Criminal law is a law of prudence, precaution, but above all, of certainty. These combined imperatives mean that a judge can only proceed to a conviction after satisfying three sets of requirements: legality, materiality, and finally, morality, which would reflect a guilty intent.

The first requirement that concerns us at this stage and that seems to us to be inherent in any idea of an offence, is that of its objective apprehension through a legal definition by a legal text and that in the same logic a text provides for the sanction attached to it.

This is the principle of legality of offences and penalties.

But make no mistake, the law in question is certainly not the constitution. It is clear that the constituent power has never intended to define offenses and penalties. However, while such an attempt is not insignificant when initiated by Parliament, the spirit of criminal law must jealously guard its principles and scope.

In truth, an offense can be conceived as the social situation that repressive laws define and punish.

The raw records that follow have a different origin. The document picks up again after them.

(** * prettier-plugin-sort-props: the ordering engine

    A shallow embedding of [queue.ts], [graph.ts], [bradley-terry.ts],
    [ai-cmp.ts] and [preference-sorter.ts], followed by the properties the
    specification states about them.

    Conventions of the embedding.
    - A JS [Map] or [Set] iterates in insertion order, and several functions
      depend on that order; both are association lists / duplicate-free lists
      that keep insertion order.
    - A JS [number] is a [Z] where the code only counts (indices, in-degrees,
      occurrence counts) and an IEEE binary64 [float] where it holds scores
      or weights; [fasTopoSort], whose weights are any [number], is embedded
      on binary64 ([FAS64]) and read on integers ([FAS]), and the two are
      shown to agree while no sum of weights is rounded.
    - A JS string is a sequence of UTF-16 code units and a character of the
      model stands for one code unit; the theorems on tokens and on the
      splitting of names are stated for ASCII text, where the two are the
      same.
    - A comparator may be asynchronous and may keep a cache; the scheduling is
      cooperative, so a comparator is a state-passing function.
    - A call ends in an [outcome]: a value, a [TypeError] raised by reading a
      property of [undefined], or [OutOfFuel] when the bound the model puts on a
      [while] loop is exhausted (the theorems show it never is). *)

From Stdlib Require Import List String Ascii ZArith Lia Bool Arith PeanoNat.
From Stdlib Require Import Permutation Sorted Relations Floats.
From Stdlib Require Uint63.
Import ListNotations.

Set Implicit Arguments.

(* ================================================================== *)
(** ** Outcomes *)

Inductive outcome (A : Type) : Type :=
| Ret (a : A)
| TypeError
| OutOfFuel.

Arguments Ret {A} a.
Arguments TypeError {A}.
Arguments OutOfFuel {A}.

Definition bind {A B : Type} (m : outcome A) (k : A -> outcome B) : outcome B :=
  match m with
  | Ret a => k a
  | TypeError => TypeError
  | OutOfFuel => OutOfFuel
  end.

Notation "x <- m ;; k" := (bind m (fun x => k))
  (at level 61, m at next level, right associativity).
Notation "' p <- m ;; k" := (bind m (fun x => let p := x in k))
  (at level 61, p pattern, m at next level, right associativity).

(** [for (const x of xs) body], the body possibly raising. *)
Fixpoint for_each {A St : Type} (xs : list A) (body : A -> St -> outcome St)
  (st : St) : outcome St :=
  match xs with
  | [] => Ret st
  | x :: rest => st' <- body x st ;; for_each rest body st'
  end.

(* ================================================================== *)
(** ** Keys, insertion-ordered sets and maps *)

Class EqDec (K : Type) := eq_dec : forall x y : K, {x = y} + {x <> y}.

#[export] Instance string_EqDec : EqDec string := string_dec.
#[export] Instance nat_EqDec : EqDec nat := Nat.eq_dec.

Section JsSet.
  Context {K : Type} `{EqDec K}.

(** [s.has(x)] *)
Fixpoint set_has (s : list K) (x : K) : bool :=
  match s with
  | [] => false
  | y :: s' => if eq_dec y x then true else set_has s' x
  end.

(** [s.add(x)]: a new element goes last, a present one stays in place. *)
Definition set_add (s : list K) (x : K) : list K :=
  if set_has s x then s else s ++ [x].

(** [s.delete(x)] *)
Fixpoint set_delete (s : list K) (x : K) : list K :=
  match s with
  | [] => []
  | y :: s' => if eq_dec y x then s' else y :: set_delete s' x
  end.

(** [new Set(xs)] *)
Definition set_of (xs : list K) : list K := fold_left set_add xs [].
End JsSet.

Section JsMap.
  Context {K V : Type} `{EqDec K}.

Definition jsmap := list (K * V).

(** [m.get(k)] *)
Fixpoint map_get (m : jsmap) (k : K) : option V :=
  match m with
  | [] => None
  | (k', v) :: m' => if eq_dec k' k then Some v else map_get m' k
  end.

(** [m.has(k)] *)
Definition map_has (m : jsmap) (k : K) : bool :=
  match map_get m k with Some _ => true | None => false end.

(** [m.set(k, v)]: a present key keeps its position. *)
Fixpoint map_set (m : jsmap) (k : K) (v : V) : jsmap :=
  match m with
  | [] => [(k, v)]
  | (k', v') :: m' =>
      if eq_dec k' k then (k', v) :: m' else (k', v') :: map_set m' k v
  end.

(** [m.delete(k)] *)
Fixpoint map_delete (m : jsmap) (k : K) : jsmap :=
  match m with
  | [] => []
  | (k', v') :: m' =>
      if eq_dec k' k then m' else (k', v') :: map_delete m' k
  end.

(** [Array.from(m.keys())] *)
Definition map_keys (m : jsmap) : list K := map fst m.
End JsMap.

Arguments jsmap : clear implicits.

(* ================================================================== *)
(** ** Numbers as comparator results

    The heap only ever asks whether a comparator result is [< 0]. *)

Class Number (R : Type) := ltz : R -> bool.

#[export] Instance Z_Number : Number Z := fun r => (r <? 0)%Z.
#[export] Instance float_Number : Number float := fun r => PrimFloat.ltb r 0%float.

(** [Comparator<T>]: [(a, b) => number | Promise<number>], with the state the
    comparator may read and write between suspension points. *)
Definition Comparator (T S R : Type) := T -> T -> S -> R * S.

(** A synchronous comparator without state. *)
Definition pure_cmp {T S R : Type} (f : T -> T -> R) : Comparator T S R :=
  fun a b s => (f a b, s).

(* ================================================================== *)
(** ** queue.ts: PriorityQueue *)

(** [q[i] = x] on an array; a write past the end is never issued by the heap
    (there JS would extend the array), the model leaves the array as it is. *)
Fixpoint array_set {A : Type} (q : list A) (i : nat) (x : A) : list A :=
  match q, i with
  | [], _ => []
  | _ :: q', O => x :: q'
  | y :: q', S i' => y :: array_set q' i' x
  end.

Module PriorityQueue.
Section Defs.
Context {T St R : Type} `{Number R}.
Variable cmp : Comparator T St R.

(** [private q = Array<T>()] *)
Definition t := list T.

Definition empty : t := [].

(** [get length()] *)
Definition length (q : t) : nat := List.length q.

(** [tmp = q[i]; q[i] = q[j]; q[j] = tmp] *)
Definition swap (q : t) (i j : nat) : t :=
  match nth_error q i, nth_error q j with
  | Some x, Some y => array_set (array_set q i y) j x
  | _, _ => q
  end.

(** [siftUp]: the loop runs while [idx > 0] and [idx] strictly decreases, so
    [idx] iterations are enough; when none is left, [idx] is [0]. *)
Fixpoint siftUp_loop (fuel : nat) (q : t) (idx : nat) (s : St) : t * St :=
  match fuel with
  | O => (q, s)
  | S fuel' =>
      if idx =? 0 then (q, s)
      else
        let parent := (idx - 1) / 2 in
        match nth_error q idx, nth_error q parent with
        | Some x, Some p =>
            let (r, s') := cmp x p s in
            if ltz r then siftUp_loop fuel' (swap q idx parent) parent s'
            else (q, s')
        | _, _ => (q, s)
        end
  end.

Definition siftUp (q : t) (idx : nat) (s : St) : t * St :=
  siftUp_loop idx q idx s.

(** [this.q.push(item); await this.siftUp(this.q.length - 1)] *)
Definition push (q : t) (item : T) (s : St) : t * St :=
  let q' := q ++ [item] in
  siftUp q' (List.length q' - 1) s.

(** One guarded comparison of [siftDown]:
    [if (child < l && cmp(q[child], q[min]) < 0) min = child]. *)
Definition pick (q : t) (child min : nat) (s : St) : nat * St :=
  if child <? List.length q then
    match nth_error q child, nth_error q min with
    | Some c, Some m =>
        let (r, s') := cmp c m s in
        if ltz r then (child, s') else (min, s')
    | _, _ => (min, s)
    end
  else (min, s).

(** [siftDown]: [idx] strictly increases and stays below the length. *)
Fixpoint siftDown_loop (fuel : nat) (q : t) (idx : nat) (s : St) : t * St :=
  match fuel with
  | O => (q, s)
  | S fuel' =>
      let left := 2 * idx + 1 in
      let right := 2 * idx + 2 in
      let (min1, s1) := pick q left idx s in
      let (min2, s2) := pick q right min1 s1 in
      if min2 =? idx then (q, s2)
      else siftDown_loop fuel' (swap q idx min2) min2 s2
  end.

Definition siftDown (q : t) (idx : nat) (s : St) : t * St :=
  siftDown_loop (List.length q) q idx s.

(** [pop]: [undefined] is [None]. *)
Definition pop (q : t) (s : St) : option T * t * St :=
  match q with
  | [] => (None, q, s)
  | top :: _ =>
      let last := List.last q top in
      let q' := removelast q in
      match q' with
      | [] => (Some top, q', s)
      | _ :: _ =>
          let (q'', s') := siftDown (array_set q' 0 last) 0 s in
          (Some top, q'', s')
      end
  end.

(** [peek() { return this.q[0] }] *)
Definition peek (q : t) : option T := nth_error q 0.
End Defs.
End PriorityQueue.

(* ================================================================== *)
(** ** queue.ts: MultiQueue *)

Module MultiQueue.

(** [MultiQueue.Item<T>] *)
Record Item (T : Type) : Type := mkItem { id : nat; data : T }.

Section Defs.
Context {T PK St R : Type} `{EqDec PK} `{Number R}.

(** [pKeys = Object.keys(pCmps)] and the comparators [pCmps]; [PK] is the
    closed set of view keys, so [Record<PK, _>] is a total function. *)
Variable pKeys : list PK.
Variable pCmps : PK -> Comparator T St R.

(** [(a, b) => cmp(a.data, b.data)] *)
Definition item_cmp (k : PK) : Comparator (Item T) St R :=
  fun a b => pCmps k (data a) (data b).

Record t : Type := mk {
  qs : PK -> PriorityQueue.t (T := Item T);
  live : list nat;
  nextId : nat
}.

Definition empty : t := {| qs := fun _ => []; live := []; nextId := 0 |}.

(** [get length() { return this.live.size }] *)
Definition length (mq : t) : nat := List.length (live mq).

(** [this.qs[k] = q] *)
Definition set_q (f : PK -> list (Item T)) (k : PK) (q : list (Item T)) :
  PK -> list (Item T) :=
  fun k' => if eq_dec k k' then q else f k'.

(** [for (const k of this.pKeys) await this.qs[k].push(item)] *)
Definition push_all (item : Item T) (ks : list PK)
  (f : PK -> list (Item T)) (s : St) : (PK -> list (Item T)) * St :=
  fold_left
    (fun (acc : (PK -> list (Item T)) * St) k =>
       let (f, s) := acc in
       let (q', s') := PriorityQueue.push (item_cmp k) (f k) item s in
       (set_q f k q', s'))
    ks (f, s).

Definition push (mq : t) (d : T) (s : St) : Item T * t * St :=
  let i := nextId mq in
  let item := {| id := i; data := d |} in
  let live' := set_add (live mq) i in
  let (qs', s') := push_all item pKeys (qs mq) s in
  (item, {| qs := qs'; live := live'; nextId := S i |}, s').

(** [pop(key)]: every turn of the loop pops the view's heap once, so the
    bound is its length plus the last look at an empty heap. The wrapper is
    returned; [pop] projects the payload as the source does. *)
Fixpoint pop_loop (fuel : nat) (key : PK) (mq : t) (s : St)
  : outcome (option (Item T) * t * St) :=
  match fuel with
  | O => OutOfFuel
  | S fuel' =>
      match PriorityQueue.peek (qs mq key) with
      | None => Ret (None, mq, s)
      | Some top =>
          let '(_, q', s') := PriorityQueue.pop (item_cmp key) (qs mq key) s in
          let qs' := set_q (qs mq) key q' in
          if set_has (live mq) (id top) then
            Ret (Some top,
                 {| qs := qs'; live := set_delete (live mq) (id top);
                    nextId := nextId mq |}, s')
          else
            pop_loop fuel' key
              {| qs := qs'; live := live mq; nextId := nextId mq |} s'
      end
  end.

In other words, the offence rests on two fundamental pillars: the incrimination and the sanction.

The Senegalese constituent assembly confirms this reasoning in Article 9, paragraph 2 of the constitution when it states that: "No one may be convicted except by virtue of a law which came into force before the act committed."

This principle is reinforced by the Senegalese penal code, which in its article 4 reaffirms the principle of legality of punishments and offenses.

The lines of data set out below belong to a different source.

Lemma calcola_fondo_mediano_errors_witness :
  calcola_fondo_mediano [cielo; mk_ndarray (2, 20)%nat (repeat 100%Z 40)]
  = Raise ValueError /\
  exists fnd, calcola_fondo_mediano [cielo; scia] = Ok fnd.
Proof.
  destruct (calcola_fondo_mediano_errors regionprops_riga gradi iso_testo)
    as (_ & Hm & _ & Hok & _).
  split.
  - apply Hm. exists cielo, (mk_ndarray (2, 20)%nat (repeat 100%Z 40)).
    split; [now left|]. split; [right; now left|]. discriminate.
  - apply (Hok (1, 40)%nat); [discriminate | repeat constructor | vm_compute; lia].
Defined.

Lemma sottrai_fondo_clip_witness :
  exists residuo,
    sottrai_fondo scia cielo_f = Ok residuo /\
    Forall (fun x => 0 <= x)%Q (data residuo).
Proof.
  destruct (@sottrai_fondo_clip scia cielo_f) as (residuo & Hok & _ & _ & Hpos & _).
  - reflexivity.
  - exists residuo. split; assumption.
Defined.

Lemma scansiona_buffer_refresh_witness :
  exists st',
    scansiona regionprops_riga gradi iso_testo (mk_live cielo_f [cielo] 29 [])
              [scia] "2025-03-01T21:45:03.000000"%string []
    = ([CResiduo; CSoglia; CClassifica; CFondo], Ok (st', [])) /\
    n_frame st' = 30%nat /\
    buffer st' = [cielo; scia] /\
    calcola_fondo_mediano [cielo; scia] = Ok (fondo st') /\
    is_median (pixel_samples 12 [cielo; scia]) (nth 12 (data (fondo st')) 0).
Proof.
  destruct (@scansiona_buffer_refresh regionprops_riga gradi string iso_testo
              (1, 40)%nat (mk_live cielo_f [cielo] 29 []) scia []
              "2025-03-01T21:45:03.000000"%string [])
    as (t' & st' & Hrun & Hn & Hb & _ & _ & _ & _ & _ & Hre & _).
  - reflexivity.
  - reflexivity.
  - repeat constructor.
  - vm_compute. lia.
  - destruct (Hre eq_refl) as (Ht & Hok & _ & Hmed).
    assert (Hb' : buffer st' = [cielo; scia]) by (rewrite Hb; reflexivity).
    rewrite Hb' in Hok, Hmed. rewrite Ht in Hrun.
    exists st'. split; [exact Hrun|]. split; [exact Hn|].
    split; [exact Hb'|]. split; [exact Hok|].
    apply (Hmed 12%nat). vm_compute. lia.
Defined.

Far be it from me to deny the conceptual validity of the notion of High Treason. It has existed and challenged general theories of criminal law. In historical jurisprudence, it served as a basis for criminal judges to punish conduct linked to serious threats to the safety and security of the State, national defense, and territorial integrity.

Its abandonment by the reform of the French penal code reflects the desire to exclude approximations and broad generalities from the list of criminal offenses. Articles 411-2 to 411-11 of the new French penal code allow for the prosecution of serious offenses formerly considered equivalent to high treason.

In Senegal, however, Article 101 of the constitution, which states that "The President of the Republic is only responsible for acts carried out in the exercise of these functions in cases of high treason," is notable only for its vagueness.

He does not define high treason himself, nor does he refer to another text for the incrimination, let alone for the punishment.

Notwithstanding the abundant legal and political literature, it must be recognized that an offence of High Treason does not exist in positive Senegalese law.

Articles 56, 57, and 58 of the penal code criminalize and punish the offense of treason. This offense, by virtue of the principle "one should not distinguish where the law does not distinguish," should not be confused with that of high treason.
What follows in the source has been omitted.